Câmara dos Deputados promoverá audiência pública para debater os impactos da Resolução CNPE 03
Carolina Medeiros, da Agência CanalEnergia, Regulação e Política
14/06/2013
A insatisfação com os artigos 2º e 3º da resolução CNPE 03, no que se refere ao rateio do custo das térmicas entre todos os agentes do setor, vem gerando uma crescente judicialização. Após diversas associações do setor - Apine, Abragel, Abraceel, Abraget e Unica - conseguirem na justiça liminares contra os referidos artigos, foi a vez de duas geradoras entrarem com pedido no poder judiciário para serem excluídas do rateio. A Candeias Energia e a Companhia Energética Potiguar conseguiram a liminar na última quinta-feira, 13 de junho, concedida pela Juíza Federal Substituta da 11ª Vara da Seção Judiciária da Bahia, Ana Carolina Dias Fernandes.
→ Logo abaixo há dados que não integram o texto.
Lemma add_row_safe o row : new_tx o.1 -> jsafe (add_row o row) (fun _ => True).
Proof.
  intros Hn. unfold add_row. eapply safe_bind.
  { jmodify. intros x r [[<- <-]|[_ Hx]]%lookup_insert_Some; [|by apply ji_ephem0].
    split; [apply (nt_outpoint _ Hn)|]. intros a _. apply (nt_address _ Hn). }
  intros _ _. eapply safe_bind; [apply live_outpoint_safe|]. intros _ _.
  apply queue_put_safe. split; [apply outpoint_not_reserved|right; apply (nt_outpoint _ Hn)].
Qed.

Lemma record_output_safe tx txid L e :
  new_tx txid -> jsafe (record_output rd tx txid L e) (fun _ => True).
Proof.
  intros Hn. destruct e as [v sh]. unfold record_output. case_bool_decide; [by apply safe_ret|].
  eapply safe_bind; [by apply (safe_lift _ _ (fun _ => True))|]. intros out _.
  destruct (is_op_return _).
  { eapply safe_bind; [apply safe_for_each; intros b _; apply burn_safe|]. intros _ _. by apply safe_ret. }
  eapply safe_bind; [by apply add_row_safe|]. intros _ _. destruct (script_to_address _) as [a|]; [|by apply safe_ret].
  eapply safe_bind.
  { apply queue_put_safe. split; [apply address_outpoint_not_reserved|right; apply (nt_address _ Hn)]. }
  intros _ _. eapply safe_bind; [|intros _ _; by apply safe_ret].
  apply safe_for_each. intros b _. eapply safe_bind; [apply apply_volume_delta_safe|]. intros _ _.
  apply apply_address_delta_safe.
Qed.

Lemma record_volumes_safe L : jsafe (record_volumes rd L) (fun _ => True).
Proof.
  apply safe_for_each. intros [id amount] _. destruct (transfer_participants L !! id); [|by apply safe_ret].
  apply safe_for_each. intros a _. apply apply_volume_delta_safe.
Qed.

Lemma record_mint_safe txid i fee price b :
  new_tx txid -> jsafe (record_mint rd height timestamp txid i fee price b) (fun _ => True).
Proof.
  intros Hn. unfold record_mint. eapply safe_bind; [by apply (safe_gets _ _ (fun _ => True))|]. intros d _.
  eapply safe_bind; [apply load_entry_safe|]. intros e _.
  eapply safe_bind; [destruct (_ && _); [jmodify|by apply (safe_ret _ _ (fun _ => True))]|]. intros _ _.
  eapply safe_bind.
  { apply push_put_safe, (putable_new _ (bstr "/activity/mint/")); [eexists; symmetry; apply app_assoc|done|].
    apply (nt_mint _ Hn). }
  intros _ _. by apply activity_safe.
Qed.

Lemma record_etch_safe txid i id :
  new_tx txid -> jsafe (record_etch rd height timestamp txid i id) (fun _ => True).
Proof.
  intros Hn. unfold record_etch. eapply safe_bind; [apply load_entry_safe|].
  intros [e|] _; [|by apply safe_ret].
  eapply safe_bind; [by apply (safe_gets _ _ (fun _ => True))|]. intros d _. by apply activity_safe.
Qed.

Lemma record_io_safe txid i L :
  new_tx txid -> jsafe (record_io rd height txid i L) (fun _ => True).
Proof.
  intros Hn. unfold record_io. destruct (io_nonempty _); [|by apply safe_ret].
  eapply safe_bind; [apply push_put_safe, (putable_new _ (bstr "/tx/io/")); [apply literal_app|done|apply (nt_io _ Hn)]|].
  intros _ _. eapply safe_bind; [apply queue_tx_index_safe|]. intros _ _. by apply safe_ret.
Qed.

Lemma index_tx_safe i tx block external :
  new_tx (compute_txid tx) ->
  jsafe (index_tx mainnet genesis_override rd height timestamp i tx block external) (fun _ => True).
Proof.
  intros Hn. unfold index_tx.
  eapply safe_bind; [destruct (_ && _); [apply ensure_genesis_safe|by apply (safe_ret _ _ (fun _ => True))]|].
  intros _ _. eapply safe_bind; [apply any_rune_input_safe|]. intros hri _.
  destruct (_ && _); [by apply safe_ret|].
  eapply safe_bind.
  { apply (safe_fold_each _ (fun _ _ => True)); [|done]. intros x l acc _. apply spend_input_safe. }
  intros L _. destruct (_ && _); [by apply safe_ret|].
  eapply safe_bind; [apply etch_step_safe|]. intros [eid un1] _.
  eapply safe_bind; [apply mint_step_safe|]. intros [mnt un2] _.
  destruct (allocate_tx _ _ _ _) as [brn allocated].
  eapply safe_bind; [apply burned_safe|]. intros _ _.
  eapply safe_bind.
  { apply (safe_fold_each _ (fun _ _ => True)); [|done]. intros x l acc _. by apply record_output_safe. }
  intros L1 _. eapply safe_bind; [apply record_volumes_safe|]. intros _ _.
  eapply safe_bind; [apply safe_for_each; intros b _; by apply record_mint_safe|]. intros _ _.
  eapply safe_bind; [destruct eid; [by apply record_etch_safe|by apply (safe_ret _ _ (fun _ => True))]|].
  intros _ _. by apply record_io_safe.
Qed.

(** *** Lists of transactions *)

Lemma store_chunks_above kind next cs :
  next < 2 ^ 64 ->
  let r := store_chunks kind next cs in
  next <= r.1.2 < 2 ^ 64
  /\ Forall (fun e => exists i, e.1 = rune_tx_chunk_key kind i /\ next <= i < 2 ^ 64) r.2.
Proof.
  revert next. induction cs as [|c cs IH]; intros next H; cbn [store_chunks fst snd]; [split; [lia|constructor]|].
  destruct (IH (u64_sat_add next 1)) as [H1 H2]; [unfold u64_sat_add; lia|].
  destruct (store_chunks kind (u64_sat_add next 1) cs) as [[ids next'] ps]. cbn [fst snd] in *.
  assert (next <= u64_sat_add next 1) by (unfold u64_sat_add; lia). split; [lia|].
  constructor; [exists next; cbn; split; [done|lia]|].
  eapply Forall_impl; [exact H2|]. intros e (i & He & Hi). exists i. split; [done|lia].
Qed.

(** What an append adds to the batch: rows whose previous value is recorded, a new list row,
    and chunks that are not below the counter. *)
Record grown (kind : RuneTxIndexKind) (key : bytes) (next next' : Z) (pre pre' : Preimages)
    (ps ps' : list (bytes * bytes)) : Prop := {
  gr_next : next <= next' < 2 ^ 64;
  gr_pre k : pre' !! k = pre !! k \/ pre' !! k = Some (N !! k);
  gr_keep k : is_Some (pre !! k) -> is_Some (pre' !! k);
  gr_puts k : k ∈ ps'.*1 ->
    k ∈ ps.*1 \/ (k = key \/ exists i, k = rune_tx_chunk_key kind i) /\ is_Some (pre' !! k)
    \/ k = key /\ N !! k = None
    \/ exists i, k = rune_tx_chunk_key kind i /\ next <= i < 2 ^ 64;
}.

Lemma or_insert_is_Some pre k v x : is_Some (pre !! x) \/ x = k -> is_Some (or_insert pre k v !! x).
Proof.
  unfold or_insert. destruct (pre !! k) eqn:E; [intros [H| ->]; [done|by rewrite E]|].
  intros H. destruct (decide (x = k)) as [->|Hne]; [by rewrite lookup_insert_eq|].
  rewrite lookup_insert_ne by done. by destruct H.
Qed.

Lemma or_insert_value pre k x :
  or_insert pre k (N !! k) !! x = pre !! x \/ or_insert pre k (N !! k) !! x = Some (N !! x).
Proof.
  unfold or_insert. destruct (pre !! k) eqn:E; [by left|].
  destruct (decide (x = k)) as [->|Hne]; [right; by rewrite lookup_insert_eq|left; by rewrite lookup_insert_ne].
Qed.

Lemma fill_last_recorded kind ids len size pending :
  match (fill_last rd kind ids len size pending).2 with
  | Some (k, v, _) => v = N !! k /\ exists i, k = rune_tx_chunk_key kind i
  | None => True
  end.
Proof.
  unfold fill_last. destruct (last ids); [|done]. destruct (_ =? 0); [done|].
  destruct (_ <? _)%nat; [|done]. cbn. split; [apply Hrd|by eexists].
Qed.

Lemma append_to_grown kind key current values next pre ps :
  next < 2 ^ 64 ->
  let r := append_to address_index_chunk_size rd kind current values next pre ps in
  grown kind key next r.1.1.2 pre r.1.2 ps r.2.
Proof.
  intros Hn. unfold append_to. destruct current as [items|ids len size].
  - destruct (_ <=? _)%nat; [cbn; split; auto; lia|].
    pose proof (store_chunks_above kind next
      (chunks (Z.to_nat (Z.max address_index_chunk_size 1)) (items ++ values)) Hn) as H.
    destruct (store_chunks _ _ _) as [[ids next'] new]. cbn in *. destruct H as [H1 H2]. split; auto.
    intros k. rewrite fmap_app, elem_of_app. intros [Hk|Hk]; [by left|]. right; right; right.
    apply list_elem_of_fmap in Hk as (e & -> & He). rewrite Forall_forall in H2. by apply H2.
  - pose proof (fill_last_recorded kind ids len (Z.to_nat (Z.max size 1)) values) as HF.
    destruct (fill_last _ _ _ _ _ _) as [pending filled]. cbn [snd] in HF.
    pose proof (store_chunks_above kind next (chunks (Z.to_nat (Z.max size 1)) pending) Hn) as H.
    destruct (store_chunks _ _ _) as [[ids' next'] new]. cbn in *. destruct H as [H1 H2].
    rewrite Forall_forall in H2. destruct filled as [[[fk fv] fb]|].
    + destruct HF as [-> [j Hj]]. split; [done|apply or_insert_value|intros k Hk; apply or_insert_is_Some; auto|].
      intros k. rewrite !fmap_app, !elem_of_app. cbn. rewrite list_elem_of_singleton.
      intros [Hk|[->|Hk]]; [by left| |].
      * right; left. split; [right; by exists j|apply or_insert_is_Some; auto].
      * right; right; right. apply list_elem_of_fmap in Hk as (e & -> & He). by apply H2.
    + split; auto. intros k. rewrite !fmap_app, !elem_of_app. cbn.
      intros [Hk|[Hk|Hk]]; [by left|by apply elem_of_nil in Hk|]. right; right; right.
      apply list_elem_of_fmap in Hk as (e & -> & He). by apply H2.
Qed.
Assim como outros magistrados, a juíza entendeu que as mudanças quanto ao pagamento do custo das térmicas não poderia ser feita por intermédio de ato normativo, apenas a partir de uma Lei. "Frisa-se que não se discute aqui a conveniência e oportunidade do despacho fora da ordem de mérito das usinas termelétricas para fins de se poupar os reservatórios das usinas hidroelétricas, garantindo-se a manutenção dos níveis de segurança do sistema elétrico. Apenas se reconhece que os impactos financeiros decorrentes do legítimo exercício desta opção pela Administração deverão obedecer à disciplina legal preexistente, inadmitindo-se a edição de atos normativos administrativos que contrariem a lei, sob pena de grave ofensa ao princípio da legalidade e à segurança jurídica", destacou a juíza em sua decisão.
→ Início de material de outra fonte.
Lemma load_entry_held F G u id :
  id_typed id ->
  triple (held F G u) (load_entry rd id) (fun r s => held F G u s /\ table s !! id = r).
Proof.
  intros Hid s a s' Hs. unfold load_entry, get_rune, mbind, M_bind, gets, lift, modify, mret, M_ret.
  destruct (entries (runes s) !! id) as [e|] eqn:Ec.
  { intros [= <- <-]. split; [done|]. by rewrite table_lookup, Ec. }
  rewrite Hrd, (rp_entries _ _ _ HN) by done. destruct (E0 !! id) as [e|] eqn:E; cbn [fmap option_fmap option_map].
  2: { intros [= <- <-]. split; [done|]. by rewrite table_lookup, Ec. }
  rewrite (proj1 Hread id e E). intros [= <- <-].
  assert (HTb : table (on_runes (upd_rune_to_id (insert (re_rune e) id)) (on_runes (upd_entries (insert id e)) s)) = table s).
  { apply map_eq. intros i. rewrite !table_lookup. cbn. destruct (decide (i = id)) as [->|Hne].
    - by rewrite lookup_insert_eq, Ec, E.
    - by rewrite lookup_insert_ne. }
  destruct Hs as [Hl [R1 R2]]. split; [split; [|by split]|].
  - eapply ledger_same; [| | | | |exact Hl]; try done.
  - by rewrite HTb, table_lookup, Ec.
Qed.

(** Storing an entry whose books are known to balance. *)
Lemma store_entry_held F G G' u u' e :
  id_typed (re_id e) -> (forall i, G' i -> G i /\ i <> re_id e) ->
  triple (fun s => held F G u s /\ books (<[re_id e := e]> (table s)) (coins s) u') (store_entry e)
    (fun _ => held F G' u').
Proof.
  intros Hid HG s a s' [[Hl [R1 R2]] Hb]. unfold store_entry, push_put, mbind, M_bind, modify. intros [= <- <-].
  split; [|by split]. destruct Hl as [L1 L2 L3 L4 L5 L6]. set (s2 := on_batch _ _).
  assert (HTb : table s2 = <[re_id e := e]> (table s)) by (unfold table; cbn; by rewrite insert_union_l).
  split; rewrite ?HTb; try done.
  - cbn [batch on_batch s2 on_runes]. rewrite pending_push by apply L6. by apply represents_entry.
  - intros i Hi. destruct (HG i Hi) as [HGi Hne]. rewrite lookup_insert_ne by done. by apply L5.
Qed.

Lemma store_then {A} F G G' u u' e (k : M BlockRunesIndexer A) Q :
  id_typed (re_id e) -> (forall i, G' i -> G i /\ i <> re_id e) -> triple (held F G' u') k Q ->
  triple (fun s => held F G u s /\ books (<[re_id e := e]> (table s)) (coins s) u') (store_entry e;; k) Q.
Proof. intros Hid HG Hk. eapply triple_bind; [by apply store_entry_held|]. by intros []. Qed.

Lemma held_ext F G u v s : (forall id, v id = u id) -> held F G u s -> held F G v s.
Proof. intros H [[L1 L2 L3 L4 L5 L6] Hr]. split; [|done]. split; try done. by eapply books_ext. Qed.

Lemma held_new F G u s id e : held F G u s -> table s !! id = Some e -> forall i, G i -> G i /\ i <> id.
Proof. intros [Hl _] He i Hi. split; [done|]. intros ->. rewrite (lg_new _ _ _ _ Hl id Hi) in He. done. Qed.

Lemma held_books F G u s : held F G u s -> books (table s) (coins s) u.
Proof. intros [Hl _]. apply Hl. Qed.

Lemma burn_held F G u id a :
  id_typed id -> 0 <= a <= u id ->
  triple (held F G u) (burn rd id a) (fun _ => held F G (fun i => u i - if bool_decide (i = id) then a else 0)).
Proof.
  intros Hid Ha. unfold burn. eapply triple_bind; [by apply load_entry_held|].
  intros [e|] s r s' [Hs He] Hrun.
  - pose proof (books_burn _ _ _ (held_books _ _ _ _ Hs) id e a He Ha) as Hb.
    assert (Hre : re_id e = id) by apply (bk_entries _ _ _ (held_books _ _ _ _ Hs) id e He).
    eapply (store_entry_held F G G u); [| |split; [exact Hs|]|exact Hrun]; cbn [re_id with_burned]; rewrite Hre;
      [done|by eapply held_new|exact Hb].
  - injection Hrun as <- <-. eapply held_ext; [|exact Hs]. intros i. case_bool_decide as D; [|lia]. subst i.
    pose proof (no_entry_no_flight _ _ _ (held_books _ _ _ _ Hs) id He). lia.
Qed.

(** A mint puts its amount in flight. *)
Definition minted_flight (u : Flight) (id : SchemaRuneId) (r : option Z) : Flight :=
  fun i => u i + if bool_decide (i = id) then default 0 r else 0.

Lemma mintable_spec e h i a : mintable e h i = Some a -> a = mint_amount e /\ mints e < mint_cap e.
Proof.
  unfold mintable, mint_amount, mint_cap. destruct (terms e) as [t|]; [|done]. cbn [mbind option_bind].
  destruct (t_amount t) as [x|]; [|done]. cbn [mbind option_bind]. cbv zeta.
  do 3 (match goal with |- (if ?b then _ else _) = _ -> _ => destruct b end; [done|]). destruct (Z.leb_spec (default 0 (t_cap t)) (mints e)); [done|]. intros [= <-].
  done.
Qed.

Lemma mint_held F G u id i :
  id_typed id -> triple (held F G u) (mint rd height id i) (fun r => held F G (minted_flight u id r)).
Proof.
  intros Hid. unfold mint. eapply triple_bind; [by apply load_entry_held|].
  assert (H0 : forall s, held F G u s -> held F G (minted_flight u id None) s).
  { intros s. apply held_ext. intros j. unfold minted_flight. cbn. case_bool_decide; lia. }
  intros [e|] s r s' [Hs He] Hrun; [|injection Hrun as <- <-; by apply H0].
  destruct (mintable e height i) as [amount|] eqn:Em; [|injection Hrun as <- <-; by apply H0].
  apply mintable_spec in Em as [-> Hlt].
  pose proof (books_mint _ _ _ (held_books _ _ _ _ Hs) id e He Hlt) as Hb.
  assert (Hre : re_id e = id) by apply (bk_entries _ _ _ (held_books _ _ _ _ Hs) id e He).
  eapply (store_then F G G u (minted_flight u id (Some (mint_amount e))) (with_mints e (u128_sat_add (mints e) 1))
            (mret (Some (mint_amount e))) (fun r => held F G (minted_flight u id r)));
    [| | |split; [exact Hs|]|exact Hrun]; cbn [re_id with_mints]; rewrite ?Hre;
    [done|by eapply held_new|by apply triple_ret|exact Hb].
Qed.

(** What an etching may issue is an amount; the deciphering of a runestone sees to it. *)
Definition etching_ok (e : Etching) : Prop :=
  let amount := default 0 (et_terms e ≫= te_amount) in
  let cap := default 0 (et_terms e ≫= te_cap) in
  0 <= default 0 (et_premine e) /\ 0 <= amount /\ 0 <= cap < u128_mod
  /\ default 0 (et_premine e) + cap * amount < u128_mod.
E as liminares não devem parar por aí. Segundo apurou a Agência CanalEnergia, outros agentes já entraram com pedido de liminar ou pretendem entrar na justiça contra o pagamento do Encargo do Serviço do Sistema por Segurança Energética determinado pela Resolução CNPE 03. Por conta das decisões judiciais, o processo de contabilização e liquidação na Câmara de Comercialização de Energia Elétrica está paralisado e ainda não há data definida para sua retomada. A CCEE chegou a realizar a contabilização referente a abril, que totalizou R$ 815 milhões, mas dias depois anunciou a paralisação da liquidação, devido a liminar obtida pela Apine e Abragel. Na ocasião, além das duas associações, somente a Abraceel havia conseguido decisão favorável da justiça, mas a Câmara não havia recebido essa notificação.
Para alguns agentes do mercado, as decisões judiciais não estão sendo cumpridas, visto que a contabilização e liquidação deveriam ser realizadas, excluindo-se apenas os agentes amparados por liminares do rateio. Mas o fato é que o mercado está paralisado. Por isso, a Associação Brasileira das Empresas Geradoras de Energia Elétrica encaminhou na última quinta-feira, 13 de junho, correspondência ao Ministério de Minas e Energia recomendando o retorno da Resolução CNPE 08/2007, norma vigente antes da publicação da CNPE 03/2013, somente no que se refere ao pagamento do custo da geração termelétrica. Para a associação, a medida é fundamental para garantir a continuidade do funcionamento do mercado.
As discussões em torno da Resolução CNPE 03 chegaram à Câmara dos Deputados. Uma audiência pública será promovida na próxima quarta-feira, 19 de junho, às 10 horas, para debater o tema.